Stored data entries
(* ===== verification/MetadataEntity.v ===== *)
(** The Metadata aggregate ([kernel/src/entity/metadata.rs]): commands, the
    event applier with its deletion event, and their facts. *)

From S2P Require Import Prelude.
From S2P Require Import Kernel.

Record Metadata : Type := mkMetadata {
  md_id : Z;
  md_account_id : Z;
  md_label : Str;
  md_content : Str;
  md_version : Z;
  md_nanoid : Str;
}.

#[export] Instance Metadata_eq_dec : EqDecision Metadata.
Proof. solve_decision. Defined.

Inductive MetadataEvent : Type :=
| MCreated (account_id : Z) (label content nanoid : Str)
| MUpdated (label content : Str)
| MDeleted.

Section Commands.
Context `{Nameln MetadataEvent}.

Definition metadata_create (id account_id : Z) (label content nanoid : Str)
    : CommandEnvelope MetadataEvent :=
  let event := MCreated account_id label content nanoid in
  mkCommandEnvelope id (event_name_of event) event (Some EVNothing).

Definition metadata_update (id : Z) (label content : Str) (current_version : Z)
    : CommandEnvelope MetadataEvent :=
  let event := MUpdated label content in
  mkCommandEnvelope id (event_name_of event) event (Some (EVAt current_version)).

Definition metadata_delete (id current_version : Z) : CommandEnvelope MetadataEvent :=
  let event := MDeleted in
  mkCommandEnvelope id (event_name_of event) event (Some (EVAt current_version)).
End Commands.

Definition metadata_apply (now : OffsetDateTime) (entity : option Metadata)
    (event : EventEnvelope MetadataEvent) : KResult (option Metadata) :=
  match ee_event event with
  | MCreated account_id label content nanoid =>
      match entity with
      | Some _ => Err Internal
      | None => Ok (Some (mkMetadata (ee_id event) account_id label content
                            (ee_version event) nanoid))
      end
  | MUpdated label content =>
      match entity with
      | Some m => Ok (Some (mkMetadata (md_id m) (md_account_id m) label content
                              (ee_version event) (md_nanoid m)))
      | None => Err Internal
      end
  | MDeleted =>
      match entity with
      | None => Err Internal
      | Some _ => Ok None
      end
  end.

#[export] Instance metadata_applier : EventApplier Metadata MetadataEvent :=
  {| apply := metadata_apply |}.

#[export] Instance metadata_versioned : VersionedApplier Metadata MetadataEvent md_version.
Proof.
  constructor. intros now s e a. simpl. unfold metadata_apply.
  destruct (ee_event e), s; intros; by simplify_eq.
Qed.

Lemma metadata_fold_error clock s es k :
  fold_events (A := Metadata) clock s es = Err k -> k = Internal.
Proof.
  revert clock s. induction es as [|e es IH]; intros clock s; simpl; [done|].
  unfold metadata_apply. destruct (ee_event e), s; simpl; try apply IH; by intros [= <-].
Qed.

Lemma metadata_fold_clock clock1 clock2 s es :
  fold_events (A := Metadata) clock1 s es = fold_events clock2 s es.
Proof.
  revert clock1 clock2 s. induction es as [|e es IH]; intros clock1 clock2 s; simpl; [done|].
  unfold metadata_apply. destruct (ee_event e), s; simpl; try done; apply IH.
Qed.


(** [TryFrom<SeqEventRow> for SeqEvent] *)
Definition seq_event_of_row (r : EventRow) : KResult SeqEvent :=
  let? env := envelope_of_row r in Ok (mkSeqEvent (er_seq r) env).

(** The rows of [WHERE seq > $1 ORDER BY seq LIMIT $2]. *)
Definition window_rows (from_seq_exclusive limit : Z) (rows : list EventRow) : list EventRow :=
  take (Z.to_nat limit)
    (sort_by_key er_seq (filter (fun r => from_seq_exclusive < er_seq r) rows)).

(** [find_by_seq_window] *)
Definition find_by_seq_window (from_seq_exclusive limit : Z) (t : EventTable)
    : KResult (list SeqEvent) :=
  collect seq_event_of_row (window_rows from_seq_exclusive limit (et_rows t)).
End Store.
Arguments SeqEvent Ev : clear implicits.

(** ** The table invariant

    Every row decodes, primary keys and sequence numbers are unique, and the
    sequence is ahead of every row. *)
Record table_wf (Ev : Type) `{Serde Ev} (t : EventTable) : Prop := {
  twf_decodes : Forall (fun r => is_Some (from_value (Ev := Ev) (er_data r))) (et_rows t);
  twf_keys : NoDup ((fun r => (er_id r, er_version r)) <$> et_rows t);
  twf_seqs : NoDup (er_seq <$> et_rows t);
  twf_next : Forall (fun r => er_seq r < et_next_seq t) (et_rows t);
}.

(** The version a stream is at. *)
Definition stream_version (id : Z) (t : EventTable) : option Z := max_version id (et_rows t).

Section StoreFacts.
Context {Ev : Type} `{Serde Ev}.

Lemma rows_of_app id rows1 rows2 : rows_of id (rows1 ++ rows2) = rows_of id rows1 ++ rows_of id rows2.
Proof. apply filter_app. Qed.

Lemma elem_of_rows_of id rows r : r ∈ rows_of id rows <-> er_id r = id /\ r ∈ rows.
Proof. unfold rows_of. by rewrite list_elem_of_filter. Qed.

Lemma max_version_upper id rows v r :
  max_version id rows = Some v -> r ∈ rows_of id rows -> er_version r <= v.
Proof.
  unfold max_version. revert v. induction (rows_of id rows) as [|x l IH]; intros v; simpl.
  { by intros _ ?%not_elem_of_nil. }
  destruct (foldr _ None l) as [m|] eqn:Hm; intros [= <-] Hr;
    apply elem_of_cons in Hr as [->|Hr]; try lia.
  - specialize (IH m eq_refl Hr). lia.
  - destruct l; [by apply not_elem_of_nil in Hr|]. simpl in Hm. by destruct (foldr _ None l).
Qed.

Lemma max_version_attained id rows v :
  max_version id rows = Some v -> exists r, r ∈ rows_of id rows /\ er_version r = v.
Proof.
  unfold max_version. revert v. induction (rows_of id rows) as [|x l IH]; intros v; simpl; [done|].
  destruct (foldr _ None l) as [m|] eqn:Hm; intros [= <-].
  - destruct (IH m eq_refl) as (r & Hr & Hv).
    destruct (Z.max_spec (er_version x) m) as [[_ ->]|[_ ->]].
    + exists r. split; [by right|done].
    + exists x. split; [left|done].
  - exists x. split; [left|done].
Qed.

Lemma max_version_None id rows : max_version id rows = None <-> rows_of id rows = [].
Proof.
  unfold max_version. destruct (rows_of id rows) as [|x l]; simpl; [done|].
  by destruct (foldr _ None l).
Qed.

Lemma max_version_snoc id rows r :
  max_version id (rows ++ [r]) =
  if decide (er_id r = id)
  then Some (from_option (Z.max (er_version r)) (er_version r) (max_version id rows))
  else max_version id rows.
Proof.
  unfold max_version. rewrite rows_of_app. unfold rows_of at 2. rewrite filter_cons, filter_nil.
  case_decide; [|by rewrite app_nil_r].
  induction (rows_of id rows) as [|x l IH]; simpl; [done|]. rewrite IH. simpl.
  destruct (foldr _ None l); simpl; f_equal; lia.
Qed.

Lemma insert_event_row_Ok version id name data t t' :
  insert_event_row version id name data t = (Ok tt, t') <->
  (Forall (fun r => ~ (er_id r = id /\ er_version r = version)) (et_rows t) /\
   t' = mkEventTable (et_rows t ++ [mkEventRow (et_next_seq t) version id name data])
          (et_next_seq t + 1)).
Proof.
  unfold insert_event_row. rewrite Forall_Exists_neg.
  case_bool_decide as Hx; split; [done|by intros [? _]|by intros [= <-]|by intros [_ ->]].
Qed.

Lemma insert_event_row_wf version id name e t r t' :
  table_wf Ev t -> insert_event_row version id name (to_value e) t = (r, t') -> table_wf Ev t'.
Proof.
  intros [Hd Hk Hs Hn]. unfold insert_event_row. case_bool_decide as Hx; intros [= <- <-].
  { constructor; simpl; try done. eapply Forall_impl; [exact Hn|]. intros; simpl in *; lia. }
  constructor; simpl.
  - apply Forall_app. split; [done|]. constructor; [|done]. simpl. by rewrite from_to_value.
  - rewrite fmap_app. apply NoDup_app. split; [done|]. split; [|apply NoDup_singleton].
    intros k Hk1 Hk2%list_elem_of_singleton. simplify_eq/=. destruct Hx.
    apply list_elem_of_fmap in Hk1 as (r0 & Hr0 & Hin). simplify_eq/=.
    apply Exists_exists. exists r0. by split.
  - rewrite fmap_app. apply NoDup_app. split; [done|]. split; [|apply NoDup_singleton].
    intros k Hk1 Hk2%list_elem_of_singleton. simplify_eq/=.
    apply list_elem_of_fmap in Hk1 as (r0 & Hr0 & Hin).
    rewrite Forall_forall in Hn. specialize (Hn _ Hin). lia.
  - apply Forall_app. split; [|constructor; [simpl; lia|done]].
    eapply Forall_impl; [exact Hn|]. intros; simpl in *; lia.
Qed.

Lemma persist_internal_wf cmd version t r t' :
  table_wf Ev t -> persist_internal cmd version t = (r, t') -> table_wf Ev t'.
Proof.
  intros Hwf. unfold persist_internal. destruct (ce_prev_version cmd) as [prev|].
  - destruct (version_guard _ _ _); [by apply insert_event_row_wf|]. by intros [= <- <-].
  - by apply insert_event_row_wf.
Qed.

(** A successful write appends exactly its own row. *)
Lemma persist_internal_Ok cmd version t t' :
  persist_internal cmd version t = (Ok tt, t') ->
  t' = mkEventTable (et_rows t ++ [mkEventRow (et_next_seq t) version (ce_id cmd)
         (ce_event_name cmd) (to_value (ce_event cmd))]) (et_next_seq t + 1) /\
  Forall (fun r => ~ (er_id r = ce_id cmd /\ er_version r = version)) (et_rows t) /\
  match ce_prev_version cmd with
  | Some prev => version_guard prev (ce_id cmd) (et_rows t) = true
  | None => True
  end.
Proof.
  unfold persist_internal. destruct (ce_prev_version cmd) as [prev|].
  - destruct (version_guard _ _ _) eqn:Hg; [|done]. rewrite insert_event_row_Ok.
    intros [? ->]. done.
  - rewrite insert_event_row_Ok. intros [? ->]. done.
Qed.

Lemma envelope_of_row_to_value seq v id name (e : Ev) :
  envelope_of_row (mkEventRow seq v id name (to_value e)) = Ok (mkEventEnvelope id e v).
Proof. unfold envelope_of_row. simpl. by rewrite from_to_value. Qed.

Lemma rows_versions_NoDup id t :
  table_wf Ev t -> NoDup (er_version <$> rows_of id (et_rows t)).
Proof.
  intros [_ Hk _ _]. unfold rows_of. induction (et_rows t) as [|r l IH]; simpl; [constructor|].
  simpl in Hk. apply NoDup_cons in Hk as [Hr Hk]. rewrite filter_cons. case_decide as Hid; [|by apply IH].
  simpl. apply NoDup_cons. split; [|by apply IH].
  intros (r0 & Hv & Hr0)%list_elem_of_fmap. apply list_elem_of_filter in Hr0 as [Hi Hin].
  destruct Hr. apply list_elem_of_fmap. exists r0. split; [by rewrite Hv, Hid, Hi|done].
Qed.

(** Appending above every stored version appends to the stream read back. *)
Lemma find_events_snoc id t es seq v name (e : Ev) :
  table_wf Ev t -> find_events_by_id id None t = Ok es ->
  Forall (fun r => er_version r < v) (rows_of id (et_rows t)) ->
  find_events_by_id id None
    (mkEventTable (et_rows t ++ [mkEventRow seq v id name (to_value e)]) (seq + 1))
  = Ok (es ++ [mkEventEnvelope id e v]).
Proof.
  intros Hwf Hf Hlt. unfold find_events_by_id in *. simpl. rewrite rows_of_app.
  set (r := mkEventRow seq v id name (to_value e)).
  assert (rows_of id [r] = [r]) as ->.
  { unfold rows_of. rewrite filter_cons, filter_nil. by rewrite decide_True. }
  assert (sort_by_key er_version (rows_of id (et_rows t) ++ [r]) =
          sort_by_key er_version (rows_of id (et_rows t)) ++ [r]) as ->.
  { clear Hf. induction Hlt as [|x l Hx Hl IH]; simpl; [done|]. rewrite IH.
    assert (Forall (fun y => er_version y < v) (sort_by_key er_version l)) as Hs.
    { by rewrite sort_by_key_perm. }
    clear IH. induction Hs as [|y l' Hy _ IH']; simpl.
    - rewrite (proj2 (Z.leb_le _ _)); [done|simpl; lia].
    - destruct (er_version x <=? er_version y); [done|]. by rewrite IH'. }
  revert Hf. generalize (sort_by_key er_version (rows_of id (et_rows t))) as l.
  intros l. revert es. induction l as [|x l IH]; intros es; simpl.
  - intros [= <-]. unfold r. by rewrite envelope_of_row_to_value.
  - destruct (envelope_of_row x); simpl; [|done].
    destruct (collect envelope_of_row l) as [ys|]; simpl; [|done].
    intros [= <-]. by rewrite (IH ys eq_refl).
Qed.

Lemma find_events_other id id' t seq v name (e : Ev) :
  id' <> id ->
  find_events_by_id (Ev := Ev) id' None
    (mkEventTable (et_rows t ++ [mkEventRow seq v id name (to_value e)]) (seq + 1))
  = find_events_by_id id' None t.
Proof.
  intros Hne. unfold find_events_by_id. simpl. rewrite rows_of_app.
  unfold rows_of at 2. rewrite filter_cons, filter_nil, decide_False by (simpl; congruence).
  by rewrite app_nil_r.
Qed.
Definition metadatas_insert (m : Metadata) (d : Database) : KResult unit * Database :=
  match db_metadatas d !! md_id m with
  | Some _ => (Err Internal, d)
  | None => write_metadata_row (row_of_metadata m) d
  end.
Definition metadatas_update (m : Metadata) (d : Database) : KResult unit * Database :=
  match db_metadatas d !! md_id m with
  | None => (Err NotFound, d)
  | Some r => write_metadata_row (mkMetadataRow (mr_id r) (mr_account_id r) (md_label m)
                (md_content m) (md_version m) (mr_nanoid r)) d
  end.
Definition metadatas_delete (id : Z) (d : Database) : KResult unit * Database :=
  match db_metadatas d !! id with
  | None => (Err NotFound, d)
  | Some _ => (Ok tt, with_metadatas (delete id (db_metadatas d)) d)
  end.
Definition metadatas_upsert (m : Metadata) (d : Database) : KResult unit * Database :=
  match db_metadatas d !! md_id m with
  | None => write_metadata_row (row_of_metadata m) d
  | Some r => if mr_version r <? md_version m then write_metadata_row (row_of_metadata m) d
              else (Ok tt, d)
  end.
Definition metadatas_projection_delete (id : Z) (d : Database) : KResult unit * Database :=
  (Ok tt, with_metadatas (delete id (db_metadatas d)) d).

Definition metadata_find_by_id (id : Z) : M (option Metadata) :=
  read_db (fun d => metadata_of_row <$> db_metadatas d !! id).
Definition metadata_find_by_id_unfiltered (id : Z) : M (option Metadata) := metadata_find_by_id id.
Definition metadata_find_by_account_id (account_id : Z) : M (list Metadata) :=
  read_db (fun d => metadata_of_row <$>
    List.filter (fun r => mr_account_id r =? account_id) (table_rows (db_metadatas d))).
Definition metadata_find_by_account_ids (ids : list Z) : M (list Metadata) :=
  read_db (fun d => metadata_of_row <$>
    List.filter (fun r => bool_decide (mr_account_id r ∈ ids)) (table_rows (db_metadatas d))).
Definition metadata_rm_create (m : Metadata) : M unit := try_db (metadatas_insert m).
Definition metadata_rm_update (m : Metadata) : M unit := try_db (metadatas_update m).
Definition metadata_rm_delete (id : Z) : M unit := try_db (metadatas_delete id).
Definition metadata_projection_upsert (m : Metadata) : M unit := try_db (metadatas_upsert m).
Definition metadata_projection_delete (id : Z) : M unit := try_db (metadatas_projection_delete id).

(** ** Checkpoints: [PostgresProjectionCheckpointStore] *)

Definition checkpoint_get (projector : Str) : M (option Z) :=
  read_db (fun d => db_checkpoints d !! projector).

(** [last_seq = GREATEST(last_seq, EXCLUDED.last_seq)] *)
Definition checkpoints_set (projector : Str) (seq : Z) (d : Database) : KResult unit * Database :=
  let v := match db_checkpoints d !! projector with
           | Some last => Z.max last seq
           | None => seq
           end in
  (Ok tt, with_checkpoints (<[projector := v]> (db_checkpoints d)) d).
(* ===== verification/Relations.v ===== *)
(** Follow, block and mute relationships: the entities
    ([kernel/src/entity/follow.rs], [block.rs], [mute.rs]) and their Postgres
    repositories ([driver/src/database/postgres/follow.rs], [block.rs],
    [mute.rs]), with [remove_follows_between] of the block service. *)

From S2P Require Import Prelude.
From S2P Require Import Kernel.
From S2P Require Import EventStore.
From S2P Require Import World.

(** ** Entities *)

(** [FollowTargetId], [BlockTargetId] and [MuteTargetId] *)
Inductive TargetId : Type :=
| Local (account_id : Z)
| Remote (remote_account_id : Z).

#[export] Instance TargetId_eq_dec : EqDecision TargetId.
Proof. solve_decision. Defined.

Record Follow : Type := mkFollow {
  fo_id : Z;
  fo_source : TargetId;
  fo_destination : TargetId;
  fo_approved_at : option OffsetDateTime;
}.

(** [Block] and [Mute] *)
Record Pair : Type := mkPair {
  px_id : Z;
  px_source : TargetId;
  px_destination : TargetId;
}.

Definition follow_new (id : Z) (source destination : TargetId) (approved_at : option OffsetDateTime)
    : KResult Follow :=
  match source, destination with
  | Remote _, Remote _ => Err Internal
  | _, _ => Ok (mkFollow id source destination approved_at)
  end.

Definition block_new (id : Z) (source destination : TargetId) : KResult Pair :=
  match source, destination with
  | Remote _, Remote _ => Err Internal
  | _, _ => Ok (mkPair id source destination)
  end.

Definition mute_new (id : Z) (source destination : TargetId) : KResult Pair :=
  match source, destination with
  | Remote _, Remote _ => Err Internal
  | _, _ => Ok (mkPair id source destination)
  end.

(** ** Rows *)

Definition split_target_id (t : TargetId) : option Z * option Z :=
  match t with Local a => (Some a, None) | Remote r => (None, Some r) end.

Definition join_target_id (local remote : option Z) : KResult TargetId :=
  match local, remote with
  | Some a, None => Ok (Local a)
  | None, Some r => Ok (Remote r)
  | _, _ => Err Internal
  end.

Definition row_of_follow (f : Follow) : FollowRow :=
  mkFollowRow (fo_id f) (split_target_id (fo_source f)).1 (split_target_id (fo_source f)).2
    (split_target_id (fo_destination f)).1 (split_target_id (fo_destination f)).2 (fo_approved_at f).

(** [TryFrom<FollowRow> for Follow] *)
Definition follow_of_row (r : FollowRow) : KResult Follow :=
  let? source := join_target_id (fr_follower_local_id r) (fr_follower_remote_id r) in
  let? destination := join_target_id (fr_followee_local_id r) (fr_followee_remote_id r) in
  follow_new (fr_id r) source destination (fr_approved_at r).

Definition row_of_pair (b : Pair) : PairRow :=
  mkPairRow (px_id b) (split_target_id (px_source b)).1 (split_target_id (px_source b)).2
    (split_target_id (px_destination b)).1 (split_target_id (px_destination b)).2.

(** [TryFrom<BlockRow> for Block] *)
Definition block_of_row (r : PairRow) : KResult Pair :=
  let? source := join_target_id (xr_source_local_id r) (xr_source_remote_id r) in
  let? destination := join_target_id (xr_target_local_id r) (xr_target_remote_id r) in
  block_new (xr_id r) source destination.

(** [TryFrom<MuteRow> for Mute] *)
Definition mute_of_row (r : PairRow) : KResult Pair :=
  let? source := join_target_id (xr_source_local_id r) (xr_source_remote_id r) in
  let? destination := join_target_id (xr_target_local_id r) (xr_target_remote_id r) in
  mute_new (xr_id r) source destination.

(** The four endpoint columns of a row, as [IS NOT DISTINCT FROM] compares them. *)
Definition follow_ends (r : FollowRow) : option Z * option Z * (option Z * option Z) :=
  ((fr_follower_local_id r, fr_follower_remote_id r),
   (fr_followee_local_id r, fr_followee_remote_id r)).
Definition pair_ends (r : PairRow) : option Z * option Z * (option Z * option Z) :=
  ((xr_source_local_id r, xr_source_remote_id r), (xr_target_local_id r, xr_target_remote_id r)).
Definition ends_of (source destination : TargetId) : option Z * option Z * (option Z * option Z) :=
  (split_target_id source, split_target_id destination).

Definition target_exists (local remote : option Z) (d : Database) : bool :=
  match local with Some a => bool_decide (is_Some (db_accounts d !! a)) | None => true end
  && match remote with Some r => bool_decide (is_Some (db_remote_accounts d !! r)) | None => true end.

(** What an [INSERT] meets: success, code 23505 or another error. *)
Inductive InsertOutcome : Type := Inserted | UniqueViolation | OtherError.

Definition follow_insert_outcome (r : FollowRow) (d : Database) : InsertOutcome :=
  if bool_decide (is_Some (db_follows d !! fr_id r))
     || negb (bool_decide (map_Forall (fun _ r' => follow_ends r' <> follow_ends r) (db_follows d)))
  then UniqueViolation
  else if target_exists (fr_follower_local_id r) (fr_follower_remote_id r) d
          && target_exists (fr_followee_local_id r) (fr_followee_remote_id r) d
  then Inserted else OtherError.

Definition pair_insert_outcome (table : gmap Z PairRow) (r : PairRow) (d : Database) : InsertOutcome :=
  if bool_decide (is_Some (table !! xr_id r))
     || negb (bool_decide (map_Forall (fun _ r' => pair_ends r' <> pair_ends r) table))
  then UniqueViolation
  else if target_exists (xr_source_local_id r) (xr_source_remote_id r) d
          && target_exists (xr_target_local_id r) (xr_target_remote_id r) d
  then Inserted else OtherError.

(** ** [impl FollowRepository for PostgresFollowRepository] *)

Definition from_source (t : TargetId) (r : FollowRow) : bool :=
  match t with
  | Local a => bool_decide (fr_follower_local_id r = Some a)
  | Remote a => bool_decide (fr_follower_remote_id r = Some a)
  end.
Definition to_destination_approved (t : TargetId) (r : FollowRow) : bool :=
  match t with
  | Local a => bool_decide (fr_followee_local_id r = Some a)
  | Remote a => bool_decide (fr_followee_remote_id r = Some a)
  end && bool_decide (is_Some (fr_approved_at r)).

Definition find_followings (source : TargetId) : M (list Follow) :=
  let! rs := read_db (fun d => List.filter (from_source source) (table_rows (db_follows d))) in
  lift (collect follow_of_row rs).

Definition find_followers (destination : TargetId) : M (list Follow) :=
  let! rs := read_db (fun d => List.filter (to_destination_approved destination)
                                 (table_rows (db_follows d))) in
  lift (collect follow_of_row rs).

Definition insert_follow_row (r : FollowRow) (d : Database) : Database :=
  with_follows (<[fr_id r := r]> (db_follows d)) d.

Definition follow_create (f : Follow) : M unit :=
  try_db (fun d => let r := row_of_follow f in
    match follow_insert_outcome r d with
    | Inserted => (Ok tt, insert_follow_row r d)
    | UniqueViolation => (Err Rejected, d)
    | OtherError => (Err Internal, d)
    end).

Definition follow_insert_if_absent (f : Follow) : M bool :=
  try_db (fun d => let r := row_of_follow f in
    match follow_insert_outcome r d with
    | Inserted => (Ok true, insert_follow_row r d)
    | UniqueViolation => (Ok false, d)
    | OtherError => (Err Internal, d)
    end).

(** [update]: the whole row under its id; the unique and foreign keys hold
    against the other rows. *)
Definition follow_update (f : Follow) : M unit :=
  try_db (fun d => let r := row_of_follow f in
    match db_follows d !! fr_id r with
    | None => (Err NotFound, d)
    | Some _ =>
        match follow_insert_outcome r (with_follows (delete (fr_id r) (db_follows d)) d) with
        | Inserted => (Ok tt, insert_follow_row r d)
        | _ => (Err Internal, d)
        end
    end).

Definition follows_delete (id : Z) (d : Database) : KResult unit * Database :=
  match db_follows d !! id with
  | None => (Err NotFound, d)
  | Some _ => (Ok tt, with_follows (delete id (db_follows d)) d)
  end.
Definition follow_delete (id : Z) : M unit := try_db (follows_delete id).

Definition approve_row (now : OffsetDateTime) (r : FollowRow) : FollowRow :=
  mkFollowRow (fr_id r) (fr_follower_local_id r) (fr_follower_remote_id r)
    (fr_followee_local_id r) (fr_followee_remote_id r) (Some now).

Definition pending_between (source destination : TargetId) (r : FollowRow) : Prop :=
  follow_ends r = ends_of source destination /\ fr_approved_at r = None.

#[export] Instance pending_between_dec s t r : Decision (pending_between s t r).
Proof. unfold pending_between. apply _. Defined.

Section FollowClock.
Context `{Runtime}.

Definition approve_follow_if_pending (source destination : TargetId) : M bool :=
  let! now := now_utc in
  try_db (fun d =>
    (Ok (bool_decide (~ map_Forall (fun _ r => ~ pending_between source destination r) (db_follows d))),
     with_follows ((fun r => if decide (pending_between source destination r)
                             then approve_row now r else r) <$> db_follows d) d)).
End FollowClock.
Lemma auth_account_find_or_create_stable_witness :
  let d := with_auth_hosts {[1 := mkAuthHostRow 1 (lit "https://auth.example")]} empty_database in
  let w := mkWorld d ∅ 0 in
  let r1 := auth_account_find_or_create (H := sample_runtime) 1 (lit "client") w in
  fst (auth_account_find_or_create (H := sample_runtime) 1 (lit "client") (snd r1)) = fst r1.
Proof.
  intros d w r1.
  destruct (@auth_account_find_or_create_stable sample_runtime 1 (lit "client") w
    (mkAuthAccountRow 1 1 (lit "client")) (snd r1) (snd r1)) as (_ & _ & _ & Hf);
    [|reflexivity..|].
  - apply auth_accounts_wf_empty.
  - rewrite Hf. reflexivity.
Defined.

(** A created key is the only active one of an account that had none. *)
Lemma created_key_active `{Runtime} `{Crypto} account nanoid algorithm w key w1 :
  select (is_live_key account) (db_signing_keys (w_db w)) = [] ->
  create_signing_key account nanoid algorithm w = (Ok key, w1) ->
  sk_algorithm key = algorithm /\ sk_revoked_at key = None /\
  sk_key_id_uri key = actor_key_id public_base_url nanoid /\
  (exists n k m password raw, get_password n = Ok password /\ generate_raw k = Ok raw /\
     encrypt m (rk_private_key_pem raw) password (rk_algorithm raw) = Ok (sk_encrypted_private_key key) /\
     sk_public_key_pem key = rk_public_key_pem raw) /\
  forall w2, w_db w2 = w_db w1 -> signing_key_find_active account w2 = (Ok [key], w2).
Proof.
  intros Hnone%select_nil Hc. unfold create_signing_key in Hc.
  repeat (apply mbindM_Ok_inv in Hc as (? & ? & ? & Hc)). simplify_eq/=.
  unfold generate_key_pair, generate_id, now_utc, tick, lift, ret in *.
  repeat match goal with Hm : mbindM _ _ _ = (Ok _, _) |- _ =>
    apply mbindM_Ok_inv in Hm as (? & ? & ? & ?) end. simplify_eq/=.
  match goal with Hi : signing_key_create _ _ = _ |- _ => rename Hi into Hins end.
  unfold signing_key_create, try_db, signing_keys_insert in Hins. simpl in Hins.
  case_bool_decide as Hfresh; [|done]. simpl in Hins. case_bool_decide; [|done].
  injection Hins as _ <-. split; [done|]. split; [done|]. split; [done|]. split; [by eauto 10|].
  intros w2 Hw. unfold signing_key_find_active, mbindM, read_db, lift. rewrite Hw. simpl.
  erewrite (select_unique (is_live_key account)); [| apply lookup_insert_eq | |].
  - cbn [collect]. rewrite signing_key_roundtrip. done.
  - unfold is_live_key. simpl. by rewrite Z.eqb_refl.
  - intros k' r' [[<- _]|[_ Hr']]%lookup_insert_Some Hl; [done|].
    by rewrite (Hnone _ _ Hr') in Hl.
Qed.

*Prompt*
The lines that mention the word "Serde" should be pulled from the records above.

*Answer box*
Record table_wf (Ev : Type) `{Serde Ev} (t : EventTable) : Prop := {
Context {Ev : Type} `{Serde Ev}.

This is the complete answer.